Problem requirements: With both ends included, repeat exactly the lines of the entries below from the one containing "(forall AA x, P AA x -> exists x', xrun" down to the one containing "eapply (agen_bind e", and no others.

Collected data entries:
──────────

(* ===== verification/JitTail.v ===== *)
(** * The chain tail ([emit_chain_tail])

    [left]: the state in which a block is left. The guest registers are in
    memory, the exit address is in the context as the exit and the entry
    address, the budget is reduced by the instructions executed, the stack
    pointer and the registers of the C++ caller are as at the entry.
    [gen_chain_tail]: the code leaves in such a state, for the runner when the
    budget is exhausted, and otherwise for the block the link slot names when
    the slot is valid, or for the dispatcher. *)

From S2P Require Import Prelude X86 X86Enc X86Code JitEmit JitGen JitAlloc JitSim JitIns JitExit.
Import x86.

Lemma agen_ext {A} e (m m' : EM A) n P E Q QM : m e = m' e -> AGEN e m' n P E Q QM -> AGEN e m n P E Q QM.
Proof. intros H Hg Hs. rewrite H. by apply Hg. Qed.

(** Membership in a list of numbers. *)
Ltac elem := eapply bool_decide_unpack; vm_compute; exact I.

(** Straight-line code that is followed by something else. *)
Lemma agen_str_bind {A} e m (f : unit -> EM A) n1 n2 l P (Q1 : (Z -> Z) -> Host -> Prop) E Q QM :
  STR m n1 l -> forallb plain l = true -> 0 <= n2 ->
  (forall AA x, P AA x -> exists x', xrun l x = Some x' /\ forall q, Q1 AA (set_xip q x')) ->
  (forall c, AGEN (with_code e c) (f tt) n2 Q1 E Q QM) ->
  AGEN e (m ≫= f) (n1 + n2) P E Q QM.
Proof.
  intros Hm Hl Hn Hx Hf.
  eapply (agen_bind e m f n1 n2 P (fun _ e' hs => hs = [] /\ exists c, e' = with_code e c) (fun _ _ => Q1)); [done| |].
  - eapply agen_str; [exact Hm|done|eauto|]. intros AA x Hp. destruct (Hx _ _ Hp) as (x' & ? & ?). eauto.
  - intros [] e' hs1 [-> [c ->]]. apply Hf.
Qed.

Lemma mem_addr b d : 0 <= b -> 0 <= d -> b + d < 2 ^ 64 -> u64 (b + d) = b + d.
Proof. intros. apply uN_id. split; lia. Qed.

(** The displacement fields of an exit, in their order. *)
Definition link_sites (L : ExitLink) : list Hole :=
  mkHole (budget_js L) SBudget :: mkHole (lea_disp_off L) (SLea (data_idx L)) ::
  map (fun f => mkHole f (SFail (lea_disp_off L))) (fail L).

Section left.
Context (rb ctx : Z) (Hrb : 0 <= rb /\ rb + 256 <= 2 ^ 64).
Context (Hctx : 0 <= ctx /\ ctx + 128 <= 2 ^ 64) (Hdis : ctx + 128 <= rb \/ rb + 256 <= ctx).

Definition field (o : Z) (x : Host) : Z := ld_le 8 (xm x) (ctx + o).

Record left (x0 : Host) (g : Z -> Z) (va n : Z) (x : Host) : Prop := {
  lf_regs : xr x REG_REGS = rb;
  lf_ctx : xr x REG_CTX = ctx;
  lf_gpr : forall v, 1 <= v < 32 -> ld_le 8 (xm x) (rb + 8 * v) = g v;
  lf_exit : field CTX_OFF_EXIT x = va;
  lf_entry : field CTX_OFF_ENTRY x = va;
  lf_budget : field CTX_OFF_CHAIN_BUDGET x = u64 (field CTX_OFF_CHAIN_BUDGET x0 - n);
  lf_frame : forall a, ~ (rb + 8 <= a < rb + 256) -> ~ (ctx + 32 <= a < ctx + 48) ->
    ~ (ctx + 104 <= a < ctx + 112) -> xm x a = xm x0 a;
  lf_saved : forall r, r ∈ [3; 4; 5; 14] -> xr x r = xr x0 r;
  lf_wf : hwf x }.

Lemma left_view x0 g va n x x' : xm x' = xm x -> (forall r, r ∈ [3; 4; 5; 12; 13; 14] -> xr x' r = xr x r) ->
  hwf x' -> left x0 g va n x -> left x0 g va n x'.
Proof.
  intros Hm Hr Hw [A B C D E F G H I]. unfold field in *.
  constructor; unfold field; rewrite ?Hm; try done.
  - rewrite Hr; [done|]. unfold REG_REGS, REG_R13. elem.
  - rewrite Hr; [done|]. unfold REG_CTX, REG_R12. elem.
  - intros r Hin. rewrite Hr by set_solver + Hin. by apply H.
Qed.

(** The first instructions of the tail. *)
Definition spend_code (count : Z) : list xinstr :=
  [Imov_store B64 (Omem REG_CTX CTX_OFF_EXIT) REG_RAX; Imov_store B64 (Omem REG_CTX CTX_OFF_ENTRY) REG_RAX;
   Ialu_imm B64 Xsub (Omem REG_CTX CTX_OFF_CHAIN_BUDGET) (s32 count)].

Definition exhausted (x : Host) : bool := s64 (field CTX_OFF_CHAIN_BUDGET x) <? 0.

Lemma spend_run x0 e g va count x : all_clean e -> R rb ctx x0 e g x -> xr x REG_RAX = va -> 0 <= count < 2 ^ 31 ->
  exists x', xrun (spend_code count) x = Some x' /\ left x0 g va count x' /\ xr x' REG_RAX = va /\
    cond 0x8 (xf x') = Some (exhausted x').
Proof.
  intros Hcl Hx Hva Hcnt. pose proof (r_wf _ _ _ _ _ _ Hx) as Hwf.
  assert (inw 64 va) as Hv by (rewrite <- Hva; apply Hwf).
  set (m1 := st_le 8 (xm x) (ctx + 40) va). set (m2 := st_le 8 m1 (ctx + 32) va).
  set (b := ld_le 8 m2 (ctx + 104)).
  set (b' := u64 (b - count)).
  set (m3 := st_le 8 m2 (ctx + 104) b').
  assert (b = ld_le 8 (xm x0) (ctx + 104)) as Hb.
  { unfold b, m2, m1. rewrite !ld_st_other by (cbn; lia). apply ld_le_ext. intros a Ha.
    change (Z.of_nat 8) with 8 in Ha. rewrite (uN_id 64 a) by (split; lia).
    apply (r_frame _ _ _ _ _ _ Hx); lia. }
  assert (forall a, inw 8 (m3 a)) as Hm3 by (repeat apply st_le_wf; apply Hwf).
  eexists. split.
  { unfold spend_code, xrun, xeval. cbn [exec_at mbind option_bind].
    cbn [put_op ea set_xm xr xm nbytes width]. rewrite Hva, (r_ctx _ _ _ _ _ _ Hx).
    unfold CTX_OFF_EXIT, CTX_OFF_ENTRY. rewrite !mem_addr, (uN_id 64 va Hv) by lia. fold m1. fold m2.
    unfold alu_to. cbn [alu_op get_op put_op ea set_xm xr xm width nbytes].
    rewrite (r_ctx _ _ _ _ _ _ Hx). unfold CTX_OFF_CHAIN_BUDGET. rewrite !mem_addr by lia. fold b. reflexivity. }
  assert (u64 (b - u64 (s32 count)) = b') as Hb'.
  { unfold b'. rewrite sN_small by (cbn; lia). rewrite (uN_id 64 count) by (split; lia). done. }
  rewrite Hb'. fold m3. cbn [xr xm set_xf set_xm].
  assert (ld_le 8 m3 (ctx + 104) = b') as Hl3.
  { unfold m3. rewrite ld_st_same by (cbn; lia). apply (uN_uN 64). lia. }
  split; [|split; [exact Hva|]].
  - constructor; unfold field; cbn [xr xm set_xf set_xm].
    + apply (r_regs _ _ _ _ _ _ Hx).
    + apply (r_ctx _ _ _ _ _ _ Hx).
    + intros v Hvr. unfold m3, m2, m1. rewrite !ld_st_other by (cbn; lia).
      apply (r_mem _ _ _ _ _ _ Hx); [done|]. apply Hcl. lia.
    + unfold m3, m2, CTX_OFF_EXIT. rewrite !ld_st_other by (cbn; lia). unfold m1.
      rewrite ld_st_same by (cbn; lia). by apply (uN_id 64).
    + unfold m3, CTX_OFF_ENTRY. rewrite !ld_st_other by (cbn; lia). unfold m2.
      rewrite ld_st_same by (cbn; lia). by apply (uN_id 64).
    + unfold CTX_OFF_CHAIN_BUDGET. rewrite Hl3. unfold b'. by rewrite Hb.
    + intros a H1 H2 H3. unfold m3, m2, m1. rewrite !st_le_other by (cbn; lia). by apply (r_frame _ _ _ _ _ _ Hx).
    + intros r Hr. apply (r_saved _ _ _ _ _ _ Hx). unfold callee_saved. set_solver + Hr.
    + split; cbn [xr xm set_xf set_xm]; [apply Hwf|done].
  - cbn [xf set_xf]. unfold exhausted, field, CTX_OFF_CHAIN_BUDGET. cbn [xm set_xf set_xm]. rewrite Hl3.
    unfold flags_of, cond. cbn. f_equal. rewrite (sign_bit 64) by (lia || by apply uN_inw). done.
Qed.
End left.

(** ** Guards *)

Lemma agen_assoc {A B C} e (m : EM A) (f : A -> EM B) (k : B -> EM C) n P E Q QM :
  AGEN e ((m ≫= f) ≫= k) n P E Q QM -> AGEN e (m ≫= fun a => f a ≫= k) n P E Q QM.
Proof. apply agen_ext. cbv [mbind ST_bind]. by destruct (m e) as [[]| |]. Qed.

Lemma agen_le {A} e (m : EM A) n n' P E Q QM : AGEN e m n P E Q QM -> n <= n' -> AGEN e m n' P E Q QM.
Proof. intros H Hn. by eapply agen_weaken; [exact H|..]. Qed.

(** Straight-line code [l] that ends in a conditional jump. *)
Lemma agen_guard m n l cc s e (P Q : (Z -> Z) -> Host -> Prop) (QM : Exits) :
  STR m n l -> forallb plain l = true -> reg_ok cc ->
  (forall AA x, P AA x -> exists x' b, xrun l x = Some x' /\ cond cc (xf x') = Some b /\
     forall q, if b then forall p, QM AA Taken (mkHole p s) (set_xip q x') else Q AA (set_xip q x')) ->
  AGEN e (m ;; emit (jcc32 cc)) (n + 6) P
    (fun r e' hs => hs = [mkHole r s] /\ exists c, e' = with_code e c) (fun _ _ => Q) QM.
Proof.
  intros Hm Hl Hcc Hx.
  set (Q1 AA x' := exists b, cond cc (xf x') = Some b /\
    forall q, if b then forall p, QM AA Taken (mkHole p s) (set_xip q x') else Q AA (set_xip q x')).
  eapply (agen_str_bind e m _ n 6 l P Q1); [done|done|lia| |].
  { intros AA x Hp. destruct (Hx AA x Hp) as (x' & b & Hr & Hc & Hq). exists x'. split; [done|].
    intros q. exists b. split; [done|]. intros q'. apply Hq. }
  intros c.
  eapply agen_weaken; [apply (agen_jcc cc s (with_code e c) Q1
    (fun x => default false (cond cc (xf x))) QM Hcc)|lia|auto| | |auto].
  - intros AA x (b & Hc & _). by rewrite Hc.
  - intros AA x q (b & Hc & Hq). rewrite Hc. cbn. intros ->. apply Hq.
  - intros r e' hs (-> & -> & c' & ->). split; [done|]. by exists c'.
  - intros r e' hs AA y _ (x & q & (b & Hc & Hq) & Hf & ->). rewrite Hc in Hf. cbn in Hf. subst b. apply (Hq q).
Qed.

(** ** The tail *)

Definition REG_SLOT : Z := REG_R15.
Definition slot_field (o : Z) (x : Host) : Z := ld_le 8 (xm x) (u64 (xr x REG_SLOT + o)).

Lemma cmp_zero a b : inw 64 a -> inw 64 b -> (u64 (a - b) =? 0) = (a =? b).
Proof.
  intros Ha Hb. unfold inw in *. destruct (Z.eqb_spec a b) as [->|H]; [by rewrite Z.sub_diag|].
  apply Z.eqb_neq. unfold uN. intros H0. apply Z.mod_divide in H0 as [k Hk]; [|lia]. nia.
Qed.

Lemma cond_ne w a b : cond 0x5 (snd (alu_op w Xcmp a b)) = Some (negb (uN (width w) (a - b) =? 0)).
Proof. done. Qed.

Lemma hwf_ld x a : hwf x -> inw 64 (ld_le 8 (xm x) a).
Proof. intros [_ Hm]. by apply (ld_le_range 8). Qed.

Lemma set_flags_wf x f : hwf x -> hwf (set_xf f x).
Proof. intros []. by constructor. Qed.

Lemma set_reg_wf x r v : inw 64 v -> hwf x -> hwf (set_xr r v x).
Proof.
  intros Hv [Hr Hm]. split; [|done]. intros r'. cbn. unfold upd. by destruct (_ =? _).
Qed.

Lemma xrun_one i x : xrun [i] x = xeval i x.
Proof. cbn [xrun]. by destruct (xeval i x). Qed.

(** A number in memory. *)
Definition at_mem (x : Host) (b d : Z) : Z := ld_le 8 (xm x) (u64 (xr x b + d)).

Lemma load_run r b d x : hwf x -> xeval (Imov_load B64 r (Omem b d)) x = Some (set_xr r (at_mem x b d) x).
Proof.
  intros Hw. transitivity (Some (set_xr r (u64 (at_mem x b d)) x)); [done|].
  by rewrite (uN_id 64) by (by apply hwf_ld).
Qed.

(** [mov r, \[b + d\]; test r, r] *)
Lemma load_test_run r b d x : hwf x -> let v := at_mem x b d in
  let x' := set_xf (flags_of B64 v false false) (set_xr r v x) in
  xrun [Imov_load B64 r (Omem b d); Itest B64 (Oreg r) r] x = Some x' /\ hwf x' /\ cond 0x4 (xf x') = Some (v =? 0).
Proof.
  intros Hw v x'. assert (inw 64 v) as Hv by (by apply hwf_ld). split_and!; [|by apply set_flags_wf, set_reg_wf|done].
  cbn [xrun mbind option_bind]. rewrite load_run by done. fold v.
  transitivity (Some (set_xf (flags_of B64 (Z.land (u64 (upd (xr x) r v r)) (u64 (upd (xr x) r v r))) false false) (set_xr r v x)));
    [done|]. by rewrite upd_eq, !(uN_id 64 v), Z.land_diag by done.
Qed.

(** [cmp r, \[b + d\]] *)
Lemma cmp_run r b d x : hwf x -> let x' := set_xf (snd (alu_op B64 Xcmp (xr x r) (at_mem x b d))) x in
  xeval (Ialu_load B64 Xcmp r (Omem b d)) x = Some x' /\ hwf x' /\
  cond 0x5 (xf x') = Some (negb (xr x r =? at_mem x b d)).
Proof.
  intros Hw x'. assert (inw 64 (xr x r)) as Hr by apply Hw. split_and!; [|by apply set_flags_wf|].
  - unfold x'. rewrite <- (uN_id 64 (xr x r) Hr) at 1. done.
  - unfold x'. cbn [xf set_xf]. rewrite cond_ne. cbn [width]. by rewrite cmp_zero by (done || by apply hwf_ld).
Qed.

──────────

Finished exercise:
  (forall AA x, P AA x -> exists x', xrun l x = Some x' /\ forall q, Q1 AA (set_xip q x')) ->
  (forall c, AGEN (with_code e c) (f tt) n2 Q1 E Q QM) ->
  AGEN e (m ≫= f) (n1 + n2) P E Q QM.
Proof.
  intros Hm Hl Hn Hx Hf.
  eapply (agen_bind e m f n1 n2 P (fun _ e' hs => hs = [] /\ exists c, e' = with_code e c) (fun _ _ => Q1)); [done| |].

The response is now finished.